CIUDAD VICTORIA, Tamaulipas.- El reloj marcaba las 5:30 a.m ahí en la manzana del seis y siete entre Hidalgo y Morelos, se escucha el sonido característico de una persiana que se levanta, en el puesto del Mercado Argüelles que abre sus puertas, las sombras de la noche no quieren alejarse.

Con dificultad un hombre ya muy mayor y una mujer hacen equipo para realizar esa maniobra. Cuando han terminado ingresan a su local, afuera Eduardo Gattás Báez candidato a la presidencia municipal de Ciudad Victoria, espera.

Hoy el candidato quiere disfrutar un café caliente y una buena pieza de pan, como buen victorense sabe que está en el sitio indicado…”Pásenle”, indica Don Pepe el propietario de uno de los puntos donde se vende café, pan y licuados en este tradicional mercado.

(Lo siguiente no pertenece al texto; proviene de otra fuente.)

(** Body of [results.cpu.series.forEach]. *)
Definition cpuStep (st : State) (s : Series) : outcome State :=
  andThen (podNameOf s) (fun name =>
  andThen (valuesOf s) (fun values =>
  let avg := average values in
  let max := maxOf values in
  let m := upsert name (freshEntry name)
             (fun pod => {| PodEntry.podName := PodEntry.podName pod;
                            PodEntry.avgCpu := div avg billion;
                            PodEntry.maxCpu := div max billion;
                            PodEntry.avgCpuPct := PodEntry.avgCpuPct pod;
                            PodEntry.maxCpuPct := PodEntry.maxCpuPct pod;
                            PodEntry.avgMemory := PodEntry.avgMemory pod;
                            PodEntry.maxMemory := PodEntry.maxMemory pod;
                            PodEntry.avgMemoryPct := PodEntry.avgMemoryPct pod;
                            PodEntry.maxMemoryPct := PodEntry.maxMemoryPct pod;
                            PodEntry.restarts := PodEntry.restarts pod;
                            PodEntry.cpuLimit := PodEntry.cpuLimit pod;
                            PodEntry.memoryLimit := PodEntry.memoryLimit pod |})
             (podMap st) in
  andThen (samplesOf name (fun v => div v billion) (default [] (pointlist s))) (fun samples =>
  Returned {| podMap := m;
              cpuSeries := cpuSeries st ++ samples;
              memorySeries := memorySeries st |}))).

(** Body of [results.cpuLimit.series.forEach]. *)
Definition cpuLimitStep (st : State) (s : Series) : outcome State :=
  andThen (podNameOf s) (fun name =>
  andThen (valuesOf s) (fun values =>
  let limit := average values in
  Returned {| podMap :=
                upsert name (freshEntry name)
                  (fun pod => {| PodEntry.podName := PodEntry.podName pod;
                                 PodEntry.avgCpu := PodEntry.avgCpu pod;
                                 PodEntry.maxCpu := PodEntry.maxCpu pod;
                                 PodEntry.avgCpuPct := PodEntry.avgCpuPct pod;
                                 PodEntry.maxCpuPct := PodEntry.maxCpuPct pod;
                                 PodEntry.avgMemory := PodEntry.avgMemory pod;
                                 PodEntry.maxMemory := PodEntry.maxMemory pod;
                                 PodEntry.avgMemoryPct := PodEntry.avgMemoryPct pod;
                                 PodEntry.maxMemoryPct := PodEntry.maxMemoryPct pod;
                                 PodEntry.restarts := PodEntry.restarts pod;
                                 PodEntry.cpuLimit := Some limit;
                                 PodEntry.memoryLimit := PodEntry.memoryLimit pod |})
                  (podMap st);
              cpuSeries := cpuSeries st;
              memorySeries := memorySeries st |})).

Definition hundred : num := Fin 100.

(** Body of [results.memoryPct.series.forEach]. *)
Definition memoryPctStep (st : State) (s : Series) : outcome State :=
  andThen (podNameOf s) (fun name =>
  andThen (valuesOf s) (fun values =>
  let avg := average values in
  let max := maxOf values in
  let m := upsert name (freshEntry name)
             (fun pod => {| PodEntry.podName := PodEntry.podName pod;
                            PodEntry.avgCpu := PodEntry.avgCpu pod;
                            PodEntry.maxCpu := PodEntry.maxCpu pod;
                            PodEntry.avgCpuPct := PodEntry.avgCpuPct pod;
                            PodEntry.maxCpuPct := PodEntry.maxCpuPct pod;
                            PodEntry.avgMemory := PodEntry.avgMemory pod;
                            PodEntry.maxMemory := PodEntry.maxMemory pod;
                            PodEntry.avgMemoryPct := Some (mul avg hundred);
                            PodEntry.maxMemoryPct := Some (mul max hundred);
                            PodEntry.restarts := PodEntry.restarts pod;
                            PodEntry.cpuLimit := PodEntry.cpuLimit pod;
                            PodEntry.memoryLimit := PodEntry.memoryLimit pod |})
             (podMap st) in
  andThen (samplesOf name (fun v => mul v hundred) (default [] (pointlist s))) (fun samples =>
  Returned {| podMap := m;
              cpuSeries := cpuSeries st;
              memorySeries := memorySeries st ++ samples |}))).

(** Body of [results.memoryLimit.series.forEach]. *)
Definition memoryLimitStep (st : State) (s : Series) : outcome State :=
  andThen (podNameOf s) (fun name =>
  andThen (valuesOf s) (fun values =>
  let limit := average values in
  Returned {| podMap :=
                upsert name (freshEntry name)
                  (fun pod => {| PodEntry.podName := PodEntry.podName pod;
                                 PodEntry.avgCpu := PodEntry.avgCpu pod;
                                 PodEntry.maxCpu := PodEntry.maxCpu pod;
                                 PodEntry.avgCpuPct := PodEntry.avgCpuPct pod;
                                 PodEntry.maxCpuPct := PodEntry.maxCpuPct pod;
                                 PodEntry.avgMemory := PodEntry.avgMemory pod;
                                 PodEntry.maxMemory := PodEntry.maxMemory pod;
                                 PodEntry.avgMemoryPct := PodEntry.avgMemoryPct pod;
                                 PodEntry.maxMemoryPct := PodEntry.maxMemoryPct pod;
                                 PodEntry.restarts := PodEntry.restarts pod;
                                 PodEntry.cpuLimit := PodEntry.cpuLimit pod;
                                 PodEntry.memoryLimit := Some limit |})
                  (podMap st);
              cpuSeries := cpuSeries st;
              memorySeries := memorySeries st |})).

(** [limit > 0] on a field that may be missing. *)
Definition positive (limit : option num) : bool :=
  match limit with
  | Some l => gt l zero
  | None => false
  end.

Definition mebi : num := Fin (1024 * 1024).

(** Callback of [podMap.forEach(pod => ...)]: the percentages. *)
Definition percentages (pod : PodEntry.t) : PodEntry.t :=
  let limitOf (l : option num) := default NaN l in
  let pod :=
    if positive (PodEntry.cpuLimit pod) then
      {| PodEntry.podName := PodEntry.podName pod;
         PodEntry.avgCpu := PodEntry.avgCpu pod;
         PodEntry.maxCpu := PodEntry.maxCpu pod;
         PodEntry.avgCpuPct :=
           Some (mul (div (PodEntry.avgCpu pod) (limitOf (PodEntry.cpuLimit pod))) hundred);
         PodEntry.maxCpuPct :=
           Some (mul (div (PodEntry.maxCpu pod) (limitOf (PodEntry.cpuLimit pod))) hundred);
         PodEntry.avgMemory := PodEntry.avgMemory pod;
         PodEntry.maxMemory := PodEntry.maxMemory pod;
         PodEntry.avgMemoryPct := PodEntry.avgMemoryPct pod;
         PodEntry.maxMemoryPct := PodEntry.maxMemoryPct pod;
         PodEntry.restarts := PodEntry.restarts pod;
         PodEntry.cpuLimit := PodEntry.cpuLimit pod;
         PodEntry.memoryLimit := PodEntry.memoryLimit pod |}
    else pod in
  if positive (PodEntry.memoryLimit pod) then
    {| PodEntry.podName := PodEntry.podName pod;
       PodEntry.avgCpu := PodEntry.avgCpu pod;
       PodEntry.maxCpu := PodEntry.maxCpu pod;
       PodEntry.avgCpuPct := PodEntry.avgCpuPct pod;
       PodEntry.maxCpuPct := PodEntry.maxCpuPct pod;
       PodEntry.avgMemory := PodEntry.avgMemory pod;
       PodEntry.maxMemory := PodEntry.maxMemory pod;
       PodEntry.avgMemoryPct :=
         Some (mul (div (mul (mul (PodEntry.avgMemory pod) (Fin 1024)) (Fin 1024))
                      (limitOf (PodEntry.memoryLimit pod))) hundred);
       PodEntry.maxMemoryPct :=
         Some (mul (div (mul (mul (PodEntry.maxMemory pod) (Fin 1024)) (Fin 1024))
                      (limitOf (PodEntry.memoryLimit pod))) hundred);
       PodEntry.restarts := PodEntry.restarts pod;
       PodEntry.cpuLimit := PodEntry.cpuLimit pod;
       PodEntry.memoryLimit := PodEntry.memoryLimit pod |}
  else pod.

(** Body of [results.restarts.series.forEach]. *)
Definition restartsStep (st : State) (s : Series) : outcome State :=
  andThen (podNameOf s) (fun name =>
  andThen (valuesOf s) (fun values =>
  let totalRestarts := maxOf values in
  Returned {| podMap :=
                upsert name (bareEntry name)
                  (fun pod => {| PodEntry.podName := PodEntry.podName pod;
                                 PodEntry.avgCpu := PodEntry.avgCpu pod;
                                 PodEntry.maxCpu := PodEntry.maxCpu pod;
                                 PodEntry.avgCpuPct := PodEntry.avgCpuPct pod;
                                 PodEntry.maxCpuPct := PodEntry.maxCpuPct pod;
                                 PodEntry.avgMemory := PodEntry.avgMemory pod;
                                 PodEntry.maxMemory := PodEntry.maxMemory pod;
                                 PodEntry.avgMemoryPct := PodEntry.avgMemoryPct pod;
                                 PodEntry.maxMemoryPct := PodEntry.maxMemoryPct pod;
                                 PodEntry.restarts := totalRestarts;
                                 PodEntry.cpuLimit := PodEntry.cpuLimit pod;
                                 PodEntry.memoryLimit := PodEntry.memoryLimit pod |})
                  (podMap st);
              cpuSeries := cpuSeries st;
              memorySeries := memorySeries st |})).

(** [values[values.length - 1] || 0] *)
Definition lastOrZero (values : list Q) : num :=
  match last values with
  | Some v => Fin v
  | None => zero
  end.
(** C1. The pass of the three example actions over the body
    [{keep:"x", remove_me:"y"}] with the header [X-Env: prod] leaves the
    body [{keep:"x", seen:1}] and the applied values [seen:1] and
    [remove_me:"<deleted>"]; [unreachable] is in neither.  In general, when
    the loop arrives at an action that is not skipped and has the stop flag,
    the pass ends with the result of that action, whatever it changed and
    whatever actions follow. *)
Theorem stop_halts_the_phase :
  (processActions (H := Mini.lib) (Some Examples.stop_body) Examples.stop_headers ∅
     Examples.stop_ops [] []
   = Ok ({| data := Some {[ "keep" := VString "x"; "seen" := VInt 1 ]};
            appliedValues := {[ "seen" := VInt 1; "remove_me" := VString "<deleted>" ]};
            anyApplied := true |}, [])
   /\ ({[ "keep" := VString "x"; "seen" := VInt 1 ]} : gmap string value) !! "unreachable" = None
   /\ ({[ "seen" := VInt 1; "remove_me" := VString "<deleted>" ]} : gmap string value)
        !! "unreachable" = None)
  /\ (forall (L : GoLib) headers query templates i op rest st lg,
        skipped op (data st) headers query = false ->
        Stop op = true ->
        actions_from headers query templates i (op :: rest) st lg
        = run_action templates i op st lg)
  /\ (forall (L : GoLib) headers query templates before op behind behind' i st lg,
        When op = None ->
        Stop op = true ->
        actions_from headers query templates i (before ++ op :: behind) st lg
        = actions_from headers query templates i (before ++ op :: behind') st lg).
Proof.
  split; [|split].
  - split; [vm_compute; reflexivity | split; reflexivity].
  - intros L headers query templates i op rest st lg. apply actions_from_stop.
  - intros L headers query templates before op behind behind' i st lg Hwhen Hstop.
    apply actions_behind_stop_unused; assumption.
Qed.

(** The second example action, reached after the first: not skipped, stop
    set, so the third action is not run. *)
Lemma stop_halts_the_phase_witness :
  let st := {| data := Some (<[ "seen" := VInt 1 ]> Examples.stop_body);
               appliedValues := {[ "seen" := VInt 1 ]}; anyApplied := true |} in
  let op := {| When := Some {| Body := {[ "remove_me" := Examples.newPatternField ".*" ]};
                               Query := ∅; Headers := ∅;
                               And := []; Or := []; Not := None |};
               Template := ""; Merge := ∅; Default := ∅;
               Delete := ["remove_me"]; Stop := true |} in
  skipped (H := Mini.lib) op (data st) Examples.stop_headers ∅ = false
  /\ Stop op = true
  /\ actions_from (H := Mini.lib) Examples.stop_headers ∅ [] 1
       [op; merge_action {[ "unreachable" := VBool true ]}] st []
     = run_action (H := Mini.lib) [] 1 op st [].
Proof.
  intros st op. split; [vm_compute; reflexivity|]. split; [reflexivity|].
  apply (proj1 (proj2 stop_halts_the_phase) Mini.lib); [vm_compute|]; reflexivity.
Defined.

(** ** Templates *)

Section TemplateFacts.
Context `{GoLib}.

Lemma ExecuteTemplate_success (tmpl : template_Template) (input : GoMap)
    (m : gmap string value) (text : string) (result : GoMap) (lg : Log) :
  template_Execute tmpl input = Some text ->
  json_Unmarshal text = Some result ->
  ExecuteTemplate tmpl input (Some m) lg = Ok ((true, Some (entries result)), lg).
Proof.
  intros Hexec Hjson. unfold ExecuteTemplate. rewrite Hexec, Hjson.
  unfold bind, lift, delete_all. simpl fmap.
  rewrite assign_all_Some, (right_id_L ∅ (∪)). reflexivity.
Qed.


Lemma Template_nonempty (op : ActionExec) :
  Template op <> "" -> negb (String.eqb (Template op) "") = true.
Proof. intros Hne. apply negb_true_iff, String.eqb_neq, Hne. Qed.

(** C3. When the template of an action renders and the rendered text
    unmarshals, the template step leaves as body exactly the rendered
    object (no key of the old body survives unless rendered), copies every
    key of that body with its rendered value into the applied values and
    into the changes of the action, and marks the pass as changed.  The body
    is a map (an object). *)
Theorem template_replaces_body (templates : list (option template_Template)) (i : nat)
    (op : ActionExec) (st : Pass) (m : gmap string value) (tmpl : template_Template)
    (text : string) (result : GoMap) (changes : gmap string value) (lg : Log) :
  Template op <> "" ->
  templates !! i = Some (Some tmpl) ->
  data st = Some m ->
  template_Execute tmpl (Some m) = Some text ->
  json_Unmarshal text = Some result ->
  ExecuteTemplate tmpl (Some m) (Some m) lg = Ok ((true, Some (entries result)), lg)
  /\ template_step templates i op st changes lg
     = Ok (({| data := Some (entries result);
               appliedValues := entries result ∪ appliedValues st;
               anyApplied := true |},
            entries result ∪ changes), lg)
  /\ (forall key v,
        entries result !! key = Some v ->
        (entries result ∪ appliedValues st) !! key = Some v
        /\ (entries result ∪ changes) !! key = Some v)
  /\ (forall key, entries result !! key = None ->
        map_index (Some (entries result)) key = None).
Proof.
  intros Hne Htmpl Hdata Hexec Hjson.
  pose proof (ExecuteTemplate_success tmpl (Some m) m text result lg Hexec Hjson) as Hrun.
  split; [exact Hrun|]. split; [|split].
  - unfold template_step. rewrite (Template_nonempty _ Hne), Htmpl, Hdata.
    unfold bind. rewrite Hrun. reflexivity.
  - intros key v Hkey. split; apply lookup_union_Some_l, Hkey.
  - intros key Hkey. exact Hkey.
Qed.
(** A call of one of the two methods that change the store. *)
Inductive Op : Type :=
| OpSet (name : string) (v : JsVal) (opts : JsVal)
| OpDelete (name : string).

Definition apply_op (m : list (string * Cookie)) (op : Op) : list (string * Cookie) :=
  match op with
  | OpSet name v opts => set name v opts m
  | OpDelete name => delete name m
  end.

(** The store after the calls [ops], made on a new store. *)
Definition after (ops : list Op) : list (string * Cookie) :=
  fold_left apply_op ops empty.

(** The value of the last cookie named [name] in [cs]. *)
Fixpoint last_named (name : string) (cs : list (string * JsVal * JsVal))
  : option JsVal :=
  match cs with
  | [] => None
  | (k, v, _) :: rest =>
      match last_named name rest with
      | Some v' => Some v'
      | None => if String.eqb k name then Some v else None
      end
  end.

End LocalCookieStore.

(* ===================================================================== *)
(** ** Vocabulary of the further properties                                *)
(* ===================================================================== *)

(** An option, or an environment variable, that is given and not empty. *)
Definition given (o : option string) (s : string) : Prop := o = Some s /\ s <> "".

(** A text without a colon. *)
Fixpoint colon_free (s : string) : bool :=
  match s with
  | EmptyString => true
  | String c rest => negb (Ascii.eqb c colon) && colon_free rest
  end.

(** No suspended flush and no insert in the trace has an empty batch. *)
Definition batch_inv (w : World) : Prop :=
  Forall (fun f => fl_entries f <> []) (flights w) /\
  Forall (fun ev => match ev with EvInsert _ b => b <> [] | _ => True end) (trace w).
(* ===== verification/_CoqProject ===== *)
-Q . S2P
Prelude.v
Doubles.v
NumberUtils.v
WorkerInfo.v
Messages.v
Sockets.v
Settings.v
Uuid.v
DoubleOrder.v
Pagmo.v
Island.v
PopulationTools.v
WorkerLogic.v
Worker.v
WorkPlan.v
Solver.v
Codec.v
WorkScenario.v
Controller.v
ControllerSpec.v
ControllerLiveness.v
Grants.v
System.v
SystemSpec.v
SystemTheorems.v
SystemTyping.v
SystemLiveness.v
Deployment.v
Sha256Spec.v
Sha256.v
Sha256Block.v
Sha256Stream.v
LruCache.v
HashCache.v
LibLoader.v
UdpRegistry.v
UdpVersions.v
UdpTheorems.v
UdpScenario.v
SystemScenario.v
DeploymentScenario.v
UdpWrapper.v
UdpTransfer.v
Scenario.v
Csv.v
Numerals.v
FmtInt.v
FmtSpecs.v
FmtParse.v
FmtUnicode.v
FmtWrite.v
FmtUtf8.v
FmtDragonbox.v
FmtShortest.v
FmtBigint.v
FmtFloat.v
FmtReadBack.v
FmtFormat.v
FmtCheck.v
FmtPlain.v
ResultsHtml.v
PathNormalizer.v
BenchmarkStats.v
BenchmarkReport.v
MainArgs.v
Benchmarks.v
BenchmarkSolver.v
Logging.v
LogPattern.v
LogFormat.v
LogOutput.v
LogCalls.v
Process.v
Tasks.v
Main.v
ControllerProcess.v
Problems.v
MainScenario.v
UnitTests.v
PopulationTests.v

Apresuradamente prenden la estufa, el agua ya la dejaron lista para hervirla, saca del refrigerador la leche, son varios litros los que van a dar a una jarra y comienzan a calentarla.

Lalo Gattás y Reyna Garza, que desde las cuatro de la mañana comenzaron a recorrer esa zona para pedir el voto a quienes madrugan para trabajar, se acomodan en una vieja, pero limpia barra.

Ahí con el aromático café que hierve invitando a degustar una humeante taza, Don Pepe y su señora muestran su alegría por la visita, en la conversación les cuenta que en el último incendio del Argüelles perdió todo; billetes de lotería, enseres y lo más doloroso, mucho dinero en efectivo que las llamas acabaron en un abrir y cerrar de ojos.

Las palabras se van hilando en frases que atento escucha el abanderado de MORENA, a quien se tuvo que levantar, cual Ave Fénix…¡de las cenizas!

No me quedó nada. Todo lo perdí en unas minutos”, le dice, al tiempo que sirve a Lalo y a Reyna un aromático café, para que lo endulcen al gusto; “Muy rico” dice Lalo sonriendo, mientras que la candidata a diputada le dice;“pase la receta”.

Les explica que ya son 40 años como dueño, antes como empleado, pero al morir el propietario nadie de su familia quiso hacerse cargo del negocio, por lo que decidieron dejárselo.

Don Pepé se hizo cargo tomando las riendas y “de ahí pál real” son ya cuatro décadas de buenas y malas.

Ahora son las malas, pocas ventas, pedir prestado para sacar los gastos de la luz y meterle de su pensión.

Estoy aquí por puro amor al trabajo. Son tiempos difíciles. Pero que hacerle”, dice con un dejo de tristeza.

Ahí entra Lalo Gattás. Le pregunta que está dispuesto a ayudarlos una vez que sea alcalde.

Así dicen todos”, tercia la mujer, “Nomás en campaña se acuerdan de que existe el Mercado”.

Lalo Gattas les explica que con él va a ser diferente, que ya tiene a expertos trabajando en un proyecto para reactivar, vía restauración, al Argüelles. Hacerlo funcional y sobre todo, competitivo.

El rostro de Don Pepe cambia, sonríe le dice que con un mercado bien presentado la gente iría con más ganas a comprarles; “Necesita una manita de gato”, reitera el viejo comerciante.